One reason she struggled at times is that she was afraid to ask for help. In part, her farm upbringing instilled in her the spirit of making it on your own. But she also didn't want to reinforce gender stereotypes. "I knew I had to prove things that others didn't," she said. "Part of being tough enough to survive was sucking it up and doing what you had to do and not show any sign of weakness or any sign of needing help."
She said she's overcome that now, adding that in health care today it's critical to work together in teams. She also believes part of the reason her path became rocky at times was because she rocked the boat. "I always push to improve things. Even when I was a resident, I was setting up stepdown units, inservicing the nurses or figuring out a way to not have to wake patients in the middle of the night to get labs done," she said. "I was always changing something or trying to improve things. It's just how I'm wired. I used to wish I could be content with the way things are, just fit in and do my job. But that's not how I do my job."

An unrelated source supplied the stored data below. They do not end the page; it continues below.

(* ===== verification/SgecosWriter.v ===== *)
(** * The SGECOS updater

    [insert] and [delete] of list_sgecos.c keep the promises of [ListOpsSpec]
    with the guarantee [stamp_guar], for the bucket's counter as the stamp of
    all its nodes. *)
From S2P Require Import Prelude Mem RG SWP Table TableFacts Frozen Allocator ListOps Stamp ListWriter AllocState ListSgecos.

(** The counter of a bucket is a [long] that starts at zero. *)
Definition sgecos_stamp : Stamp.
Proof.
  refine {| st := fun m i _ => m !! LLock i; trusted := fun _ => True;
    counters_ok := fun m => forall i v, m !! LLock i = Some v -> 0 <= v < 2 ^ 63 - 1;
    deferred := false |}.
  - intros m m' i n v Hm. by apply Hm.
  - intros m g i n HI Hl. apply (Inv_live_lock m g HI i n Hl).
  - intros m m' Hm Hok i v. rewrite Hm by done. apply Hok.
Defined.
#[local] Existing Instance sgecos_stamp.

(** [( *lock)++] really moves the counter, even when it wraps around. *)
Lemma i64_succ_ne v : i64 (v + 1) <> v.
Proof.
  unfold i64, word64. intros Hv. pose proof (Z.mod_pos_bound (v + 1 + 2 ^ 63) (2 ^ 64) ltac:(lia)).
  destruct (decide (v = 2 ^ 63 - 1)) as [->|Hne]; [by vm_compute in Hv|].
  rewrite Z.mod_small in Hv by lia. lia.
Qed.

Lemma sgecos_retire_step m g d i v : Inv m g -> pend g = Some (d, i) -> m !! LLock i = Some v ->
  stamp_step m g (<[LLock i := i64 (v + 1)]> m) (Gst (bk g) None (old g)).
Proof.
  intros HI Hp Hv. apply (stamp_retire_step m _ g d i); [done| |done|].
  - apply stamp_counter_step; [done|done|]. intros j p w Hw. cbn in *.
    destruct (decide (i = j)) as [<-|Hne].
    + rewrite lookup_insert_eq. eexists. split; [done|]. intros Hok. specialize (Hok i v Hv).
      rewrite Hv in Hw. injection Hw as <-. rewrite i64_small; lia.
    + rewrite lookup_insert_ne by congruence. exists w. split; [done|lia].
  - intros w Hw _. cbn in *. rewrite lookup_insert_eq, Hv in *. intros [=].
    by apply (i64_succ_ne v); congruence.
Qed.

#[local] Instance sgecos_inserter_spec fuel self d :
  @InserterSpec (sgecos_inserter (S fuel)) self stamp_guar (alloc_state any_lock self d).
Proof.
  apply (alloc_state_inserter (HIns := sgecos_inserter (S fuel)) any_lock self d fuel); [| |done];
    intros E U m g i xs _ Ho _; (split_and!; [done..|exact Ho]).
Qed.

Section delete.
Context (self : Z) (d : tlsvar -> Z) (afuel : nat) (E : err -> Prop).
Abbreviation own := (alloc_state any_lock self d).

(** The end of [delete]: the node is linked nowhere, then counted, then freed. *)
Lemma retire_run i U m g n (Q : Z -> mem -> gst -> Prop) :
  Inv m g -> own None U m -> n ∈ U -> pend g = Some (n, i) ->
  (forall m', grows off_list m m' -> own None (U ∖ {[n]}) m' -> Q 1 m' (Gst (bk g) None (old g))) ->
  swp (foreign self) E stamp_guar
    (write_write_barrier;; incr_long (LLock i);; write_read_barrier;; free_node (S afuel) self n;; Ret 1)
    Q m g.
Proof.
  intros HI Ho HU Hp HQ. apply swp_fence; [apply (ag_silent (self:=self))|].
  destruct (Inv_live_lock m g HI i n) as [v Hv]; [by right|].
  unfold incr_long. apply swp_bind.
  eapply swp_load; [by apply mget_lookup|done|apply (ag_silent (self:=self))|]. apply swp_bind_ret.
  eapply swp_store_gh; [by apply mget_lookup|done|apply (stamp_guar_step _ _ _ (Gst (bk g) None (old g))); [done|]; intros _; by apply sgecos_retire_step with (d := n)|].
  apply swp_ret, swp_fence; [apply (ag_silent (self:=self))|]. apply swp_bind.
  eapply swp_mono; [apply (alloc_state_free any_lock self E afuel d None U); [|done]|].
  { apply alloc_state_counter with (h := None); [done|by intros ? ?|done]. }
  cbn beta. intros _ m' g' (-> & Hg & Ho'). apply swp_ret, HQ; [|done].
  etrans; [|exact Hg]. by apply grows_store.
Qed.

(** Ending without having changed anything. *)
Lemma return_unchanged key i U m0 m g pre suf : at_node own key i U m g pre suf ->
  abs_table m g = abs_table m0 g -> key ∉ kset m (pre ++ suf) ->
  swp (foreign self) E stamp_guar (Ret 0) (refines_op spec_delete key i own m0 g) m g.
Proof.
  intros Han Ha Hk. pose proof (sgecos_inserter_spec afuel self d) as IS.
  apply (unlock_unchanged (HIns := sgecos_inserter (S afuel)) (fun A => swp (foreign self) E stamp_guar) (fun _ _ _ => True) 0 self own
    spec_delete key i U m0 m g pre suf 0 Han Ha).
  by apply delete_missing.
Qed.

Lemma sgecos_delete_loop_spec key i U m0 m g suf : forall fuel pre,
  (length suf < fuel)%nat -> at_node own key i U m g pre suf ->
  abs_table m g = abs_table m0 g ->
  swp (foreign self) E stamp_guar
    (delete_loop (S afuel) fuel self key (cell LNext (LHead i) pre) (hd0 suf) (LLock i))
    (refines_op spec_delete key i own m0 g) m g.
Proof.
  pose proof (fun m g => ag_silent (self:=self) (SG:=stamp_guar) m g) as Hsil.
  induction suf as [|c suf IH]; intros [|fuel] pre Hf Han Ha; simpl in Hf; try lia;
    cbn [delete_loop hd0].
  - rewrite Z.eqb_refl. eapply return_unchanged; [done|done|].
    destruct Han. eapply kset_gap; [done|done|set_solver].
  - destruct (at_node_cur _ _ _ _ _ _ _ _ _ Han) as (Hn & Hk & Hx).
    rewrite (proj2 (Z.eqb_neq c NULL)) by (by eapply node_nonnull).
    eapply swp_load; [done|done|apply Hsil|].
    destruct (Z.leb_spec key (nkey m c)) as [Hle|Hgt].
    + eapply swp_load; [done|done|apply Hsil|].
      pose proof (at_node_found _ _ _ _ _ _ _ _ _ Han Hle) as Hfd.
      destruct (Z.eqb_spec (nkey m c) key) as [Heq|Hne]; cbn [negb].
      2:{ eapply return_unchanged; [done|done|]. by rewrite Hfd. }
      eapply swp_load; [done|done|apply Hsil|].
      pose proof Han as [H1 H2 H3 H4 H5 H6].
      pose proof (ls_unlink m g i pre c suf H5 H2) as Hls.
      pose proof (sgecos_inserter_spec afuel self d) as IS.
      eapply swp_store_gh; [by eapply inv_cell_get|by apply foreign_list_loc, cell_list_loc|
        eapply stamp_guar_step; [by eapply list_step_old|]; intros _; by apply stamp_list_step|].
      eapply (retire_run i U); [by eapply list_step_inv| | |done|].
      * apply (own_store_list (HIns := sgecos_inserter (S afuel)) (fun A => swp (foreign self) E stamp_guar) (fun _ _ _ => True) 0 self own None); [|done].
        apply cell_list_loc.
      * apply H4. left. exists i. left. eexists. split; [done|set_solver].
      * intros m2 Hg2 Ho2. eapply delete_done; [done..|].
        eapply retired_free; [by eapply list_step_inv|done|exact Ho2].
    + eapply swp_load; [done|done|apply Hsil|].
      rewrite <- (cell_snoc LNext (LHead i) pre c). apply IH; [lia| |done].
      by apply at_node_next.
Qed.

End delete.

#[export] Instance sgecos_ops_spec fuel self d :
  @ListOpsSpec (sgecos_ops (S fuel)) self stamp_guar (alloc_state any_lock self d).
Proof.
  pose proof (sgecos_inserter_spec fuel self d) as IS. split.
  - intros. apply (ag_silent (self:=self)).
  - intros E n key i m g xs Ht Hi Hf. cbn [op_insert sgecos_ops]. rewrite insert_eq.
    by apply (ListWriter.insert_spec (HIns := sgecos_inserter (S fuel)) (fun A => swp (foreign self) E stamp_guar) (fun _ _ _ => True) n self _ (IS := swp_inserter self stamp_guar _ E (IS := IS) n) n key i m g xs).
  - intros E n key i m g xs (HI & Hp & U & Ho & HU) Hi Hf. cbn [op_delete sgecos_ops]. unfold delete.
    eapply swp_load; [by eapply path_hd, inv_path|done|apply (ag_silent (self:=self))|].
    apply (sgecos_delete_loop_spec self d fuel E key i U m m g xs n []); [done| |done]. by apply at_node_start.
Qed.

#[export] Instance sgecos_driver_spec fuel self :
  @DriverSpec (sgecos_ops (S fuel)) self stamp_guar (alloc_state any_lock self).
Proof. apply alloc_state_driver. intros d. apply sgecos_ops_spec. Qed.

Striving for perfection is now literally part of her job. Haan serves as the chair of the Performance Improvement Committee at Shands Jacksonville Medical Center. She also works as an international consultant helping other countries create health care systems. And at her medical school, she is always looking for ways to improve the curriculum.
To help her continually improve the institutions where she works, Haan is committed to continuing education. She said that even though medical school lasts four years, there is not enough time to teach students everything they need to know. She said many physicians, after years of medical education, now complete M.B.A.s and law degrees.
Haan's office is filled with shelf after shelf of books on all of the topics she spent time learning after her specialty training. "Every student takes anatomy, pathology, etc. But that's a very finite part of what I do every day. Now, more than several decades ago, you need to know about systems thinking, outcomes management, patient safety, process improvement and organizational leadership," she said. "Because of the respect given to the profession, doctors are expected to do all of these things, but we're not trained to do them."
In addition to shelves of books, her office also has decorative flying pigs - gifts from an encouraging friend who knew about the naysayers who seemed to suggest women like Haan would become successful in surgery when pigs fly.
"I now display those in honor of all of the people who said I couldn't do it," Haan said. "Somehow I survived what I needed to do to get it done. You have to dig down deep because it's tough. But if you are doing it for the right reasons, keep it together and see it through. It's worth it on the other side."